Each time you touch base, you must deliver value or else you’ll become a nuisance to avoid.

Have a compelling reason behind the call or text, something you forgot to mention that is important, or a positive tip that relates to a prior conversation. Without a real reason (other than a desire to make a sale), you’ll be doing nothing more than pestering people.

Here are some tools that may be helpful:

Take Copious Notes. You should always be taking notes when you talk with a client over the phone. You should take notes even if they come to see you in person. It’s not rude. On the contrary, it shows you’re being very attentive.

"Have a compelling reason behind the call or text, something you forgot to mention that is important, or a positive tip that relates to a prior conversation"

Taking notes is one of the more considerate things you can do: You’re saving the client or prospect time by catching up on prior conversations in reading these notes before every call and every meeting. You won’t be making them repeat themselves. Both parties will be on the same page.

Of course, you can also take notes right after your meetings. Just make sure to listen very attentively and write down important details as soon as the conversation is over, before you forget. Relying on memory is tricky, even trickier the more your business grows. Make sure to review your notes right before making a call.

Your notes should also include personal details. For instance, let’s say you were helping a client buy life insurance for her mother but before that happened, she passed away. You don’t want to later email her to set up a time to discuss buying life insurance for her mother. It’s hard to juggle so much information about so many people. Avoid awkward situations by refreshing your memory before each interaction.
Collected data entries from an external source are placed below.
(* ===== verification/Crypto.v ===== *)
(** * Credential envelopes (crates/audiodown-credential-vault/src/crypto.rs)

    A secret is sealed with AES-256-GCM under the master key.  The record id, the
    scope and the versions are authenticated with it.  The cipher is an
    interface; a 32-byte key always builds a cipher, so [new_from_slice] has no
    error here.  The nonce the operating system draws, or its failure, is an
    argument of [encrypt]. *)

From S2P Require Import Prelude Text Domain.

Definition ALGORITHM_VERSION : Z := 1.
Definition MAX_PLAINTEXT_BYTES : Z := 64 * 1024.
Definition NONCE_BYTES : nat := 12.
Definition AUTHENTICATION_TAG_BYTES : Z := 16.
Definition ASSOCIATED_DATA_PREFIX : list byte := bytes "audiodown-credential-envelope" ++ [chr 0].

Record MasterKey := mkMasterKey { MasterKey_bytes : list byte }.

Record EncryptionContext := mkEncryptionContext {
  context_record_id : CredentialId;
  context_scope : CredentialScope;
  context_algorithm_version : Z;
  context_key_version : Z;
}.
Definition EncryptionContext_new (record_id : CredentialId) (scope : CredentialScope)
    (key_version : Z) : EncryptionContext :=
  mkEncryptionContext record_id scope ALGORITHM_VERSION key_version.

Record EncryptedEnvelope := mkEncryptedEnvelope {
  envelope_algorithm_version : Z;
  envelope_key_version : Z;
  envelope_nonce : list byte;
  envelope_ciphertext : list byte;
}.
Global Instance EncryptedEnvelope_eq_dec : EqDecision EncryptedEnvelope.
Proof. solve_decision. Defined.

Inductive CryptoError :=
| PlaintextTooLarge | UnsupportedAlgorithmVersion | InvalidKeyVersion | EnvelopeMetadataMismatch
| InvalidEnvelope | EncryptionFailed | RandomnessUnavailable | AuthenticationFailed.
Global Instance CryptoError_eq_dec : EqDecision CryptoError.
Proof. solve_decision. Defined.

(** ** The aes-gcm crate *)

Class Aead := {
  (** key, nonce, associated data, message *)
  aead_encrypt : list byte → list byte → list byte → list byte → option (list byte);
  aead_decrypt : list byte → list byte → list byte → list byte → option (list byte);
}.

(** Decryption accepts exactly the ciphertext that encrypting its answer gives,
    and a ciphertext is the message's length plus the tag. *)
Class AeadLaws (C : Aead) : Prop := {
  aead_open key nonce aad ciphertext message :
    aead_decrypt key nonce aad ciphertext = Some message ↔
    aead_encrypt key nonce aad message = Some ciphertext;
  aead_length key nonce aad message ciphertext :
    aead_encrypt key nonce aad message = Some ciphertext →
    zlen ciphertext = zlen message + AUTHENTICATION_TAG_BYTES;
}.

Definition validate_context (context : EncryptionContext) : result CryptoError unit :=
  if negb (context_algorithm_version context =? ALGORITHM_VERSION)
  then Err UnsupportedAlgorithmVersion
  else if context_key_version context =? 0 then Err InvalidKeyVersion
  else Ok tt.

Definition validate_plaintext (plaintext : list byte) : result CryptoError unit :=
  if zlen plaintext >? MAX_PLAINTEXT_BYTES then Err PlaintextTooLarge else Ok tt.

Definition validate_envelope (context : EncryptionContext) (envelope : EncryptedEnvelope) :
    result CryptoError unit :=
  if negb (envelope_algorithm_version envelope =? ALGORITHM_VERSION)
  then Err UnsupportedAlgorithmVersion
  else if envelope_key_version envelope =? 0 then Err InvalidKeyVersion
  else if negb (envelope_algorithm_version envelope =? context_algorithm_version context)
          || negb (envelope_key_version envelope =? context_key_version context)
  then Err EnvelopeMetadataMismatch
  else if (zlen (envelope_ciphertext envelope) <? AUTHENTICATION_TAG_BYTES)
          || (zlen (envelope_ciphertext envelope)
              >? MAX_PLAINTEXT_BYTES + AUTHENTICATION_TAG_BYTES)
  then Err InvalidEnvelope
  else Ok tt.

(** The length is cast to [u16]. *)
Definition associated_data (context : EncryptionContext) : list byte :=
  let scope := bytes (CredentialScope_as_str (context_scope context)) in
  ASSOCIATED_DATA_PREFIX
  ++ be_bytes 2 (context_algorithm_version context)
  ++ be_bytes 4 (context_key_version context)
  ++ be_bytes 16 (CredentialId_as_uuid (context_record_id context))
  ++ be_bytes 2 (zlen scope mod 2 ^ 16)
  ++ scope.

Section crypto.
Context {C : Aead}.

Definition encrypt_with_nonce (key : MasterKey) (context : EncryptionContext)
    (plaintext nonce : list byte) : result CryptoError EncryptedEnvelope :=
  validate_context context;;
  validate_plaintext plaintext;;
  ciphertext ← ok_or (aead_encrypt (MasterKey_bytes key) nonce (associated_data context) plaintext)
                 EncryptionFailed;
  Ok {| envelope_algorithm_version := context_algorithm_version context;
        envelope_key_version := context_key_version context;
        envelope_nonce := nonce;
        envelope_ciphertext := ciphertext |}.

Definition nonce_from_rng (drawn : option (list byte)) : result CryptoError (list byte) :=
  ok_or drawn RandomnessUnavailable.

Definition encrypt (key : MasterKey) (context : EncryptionContext) (plaintext : list byte)
    (drawn : option (list byte)) : result CryptoError EncryptedEnvelope :=
  validate_context context;;
  validate_plaintext plaintext;;
  nonce ← nonce_from_rng drawn;
  encrypt_with_nonce key context plaintext nonce.

Definition decrypt (key : MasterKey) (context : EncryptionContext)
    (envelope : EncryptedEnvelope) : result CryptoError (list byte) :=
  validate_context context;;
  validate_envelope context envelope;;
  ok_or (aead_decrypt (MasterKey_bytes key) (envelope_nonce envelope) (associated_data context)
           (envelope_ciphertext envelope)) AuthenticationFailed.
End crypto.

(** ** Properties *)

(** A context whose fields fit their Rust types, with a parsed scope. *)
Definition context_wf (context : EncryptionContext) : Prop :=
  0 ≤ context_algorithm_version context < 2 ^ 16 ∧ 0 ≤ context_key_version context < 2 ^ 32 ∧
  0 ≤ CredentialId_as_uuid (context_record_id context) < 2 ^ 128 ∧
  str_len (CredentialScope_as_str (context_scope context)) ≤ MAX_CREDENTIAL_SCOPE_BYTES.

(** The associated data determines the context: no two contexts authenticate
    the same bytes. *)
Theorem associated_data_injective c1 c2 :
  context_wf c1 → context_wf c2 → associated_data c1 = associated_data c2 → c1 = c2.
Proof.
  destruct c1 as [[id1] [scope1] av1 kv1], c2 as [[id2] [scope2] av2 kv2].
  unfold context_wf, associated_data. cbn [context_record_id context_scope
    context_algorithm_version context_key_version CredentialId_as_uuid CredentialScope_as_str].
  intros (Hav1 & Hkv1 & Hid1 & Hs1) (Hav2 & Hkv2 & Hid2 & Hs2) Heq%app_inv_head.
  apply app_inj_1 in Heq as [Hav Heq]; [|by rewrite !length_be_bytes].
  apply app_inj_1 in Heq as [Hkv Heq]; [|by rewrite !length_be_bytes].
  apply app_inj_1 in Heq as [Hid Heq]; [|by rewrite !length_be_bytes].
  apply app_inj_1 in Heq as [_ Hscope]; [|by rewrite !length_be_bytes].
  apply be_bytes_inj in Hav; [|done..]. apply be_bytes_inj in Hkv; [|done..].
  apply be_bytes_inj in Hid; [|done..]. apply (inj bytes) in Hscope. by subst.
Qed.

Lemma validate_context_Ok context :
  validate_context context = Ok tt ↔
  context_algorithm_version context = ALGORITHM_VERSION ∧ context_key_version context ≠ 0.
Proof.
  unfold validate_context. destruct (_ =? ALGORITHM_VERSION) eqn:Ea, (_ =? 0) eqn:Ek; simpl;
    bool_prop; naive_solver.
Qed.

Lemma validate_plaintext_Ok plaintext :
  validate_plaintext plaintext = Ok tt ↔ zlen plaintext ≤ MAX_PLAINTEXT_BYTES.
Proof. unfold validate_plaintext. destruct (_ >? _) eqn:El; bool_prop; split; try done; lia. Qed.

Lemma validate_envelope_Ok context envelope :
  validate_envelope context envelope = Ok tt ↔
  envelope_algorithm_version envelope = ALGORITHM_VERSION ∧ envelope_key_version envelope ≠ 0 ∧
  envelope_algorithm_version envelope = context_algorithm_version context ∧
  envelope_key_version envelope = context_key_version context ∧
  AUTHENTICATION_TAG_BYTES ≤ zlen (envelope_ciphertext envelope)
    ≤ MAX_PLAINTEXT_BYTES + AUTHENTICATION_TAG_BYTES.
Proof.
  unfold validate_envelope.
  repeat match goal with |- context [if ?b then _ else _] => destruct b eqn:? end;
    repeat match goal with H : _ || _ = true |- _ => apply orb_true_iff in H as [?|?] end;
    bool_prop; split; try done; lia.
Qed.

Section envelopes.
Context {C : Aead} `{!AeadLaws C}.

(** Opening an envelope is the inverse of sealing it: an envelope opens under a
    key and context to a secret exactly when sealing that secret under the same
    key and context, with the envelope's nonce, gives the envelope. *)
Lemma decrypt_encrypt key context envelope plaintext :
  decrypt key context envelope = Ok plaintext ↔
  encrypt_with_nonce key context plaintext (envelope_nonce envelope) = Ok envelope.
Proof.
  unfold decrypt, encrypt_with_nonce. split.
  - intros ([] & Hc & ([] & Hv & Ha%ok_or_Ok%aead_open)%bind_Ok)%bind_Ok. rewrite Hc. simpl.
    pose proof (aead_length _ _ _ _ _ Ha) as Hlen.
    apply validate_envelope_Ok in Hv as (_ & _ & Hav & Hkv & Hl).
    assert (validate_plaintext plaintext = Ok tt) as -> by (apply validate_plaintext_Ok; lia).
    simpl. rewrite Ha. simpl. destruct envelope; simpl in *. by subst.
  - intros ([] & Hc & ([] & Hp & (c & Ha%ok_or_Ok & [= He])%bind_Ok)%bind_Ok)%bind_Ok.
    rewrite Hc. simpl. pose proof (aead_length _ _ _ _ _ Ha) as Hlen.
    apply validate_context_Ok in Hc as [Hav Hkv]. apply validate_plaintext_Ok in Hp.
    assert (envelope_ciphertext envelope = c) as Hct by (by rewrite <- He).
    assert (validate_envelope context envelope = Ok tt) as ->.
    { apply validate_envelope_Ok. rewrite Hct, <- He. simpl.
      pose proof (Nat2Z.is_nonneg (length plaintext)). unfold zlen in *.
      split_and!; try done; lia. }
    simpl. apply aead_open in Ha. by rewrite Hct, Ha.
Qed.

Lemma encrypt_Ok key context plaintext drawn envelope :
  encrypt key context plaintext drawn = Ok envelope ↔
  ∃ nonce, drawn = Some nonce ∧ encrypt_with_nonce key context plaintext nonce = Ok envelope.
Proof.
  unfold encrypt. split.
  - intros ([] & _ & ([] & _ & (nonce & Hn%ok_or_Ok & He)%bind_Ok)%bind_Ok)%bind_Ok. eauto.
  - intros (nonce & -> & He). pose proof He as He'. unfold encrypt_with_nonce in He'.
    apply bind_Ok in He' as ([] & -> & He'). apply bind_Ok in He' as ([] & -> & _). done.
Qed.

(** What is sealed can be opened again under the same key and context, and only
    envelopes that sealing produces can be opened; the nonce is the drawn one. *)
Theorem sealed_roundtrip key context :
  (∀ plaintext drawn envelope, encrypt key context plaintext drawn = Ok envelope →
     drawn = Some (envelope_nonce envelope) ∧ decrypt key context envelope = Ok plaintext) ∧
  (∀ envelope plaintext, decrypt key context envelope = Ok plaintext →
     zlen plaintext ≤ MAX_PLAINTEXT_BYTES ∧
     encrypt key context plaintext (Some (envelope_nonce envelope)) = Ok envelope).
Proof.
  split.
  - intros plaintext drawn envelope (nonce & -> & He)%encrypt_Ok.
    assert (envelope_nonce envelope = nonce) as Hn.
    { unfold encrypt_with_nonce in He. simplify_result. done. }
    split; [by rewrite Hn|]. apply decrypt_encrypt. by rewrite Hn.
  - intros envelope plaintext He%decrypt_encrypt. split; [|apply encrypt_Ok; eauto].
    unfold encrypt_with_nonce in He. apply bind_Ok in He as (_ & _ & He).
    apply bind_Ok in He as ([] & Hp & _). by apply validate_plaintext_Ok.
Qed.
End envelopes.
Emails. Email templates are fine for following up but the most successful professionals always personalize the emails they send. Otherwise, your notes start to feel like spam. Making sure the note customizes the name alone is not enough.

Again, you can start off with “The last time we talked…” if it works. Whatever you do, never send vague emails without merit (“Hi, I’m just following up. Wondering if you have time to talk today.”). This doesn’t help you. Where’s the value? How about, “The last time we talked, I quoted you car insurance. I wanted to talk to you about a 20% discount if you bundle it with your home insurance.” Now you’ve added value for the consumer to give you some time out of their busy day for a follow-up call. You’ve also increased your premium potential with the offer.

Newsletters. These are an extension of email marketing and can include people you weren’t successful in making a sale with. You’re simply sending the email to many people at once. Hopefully, you’re sending out newsletter blasts infrequently, maybe quarterly or seasonally.

It’s always a good way to keep disinterested people in the loop in this way, because they may decide to work with you in the future.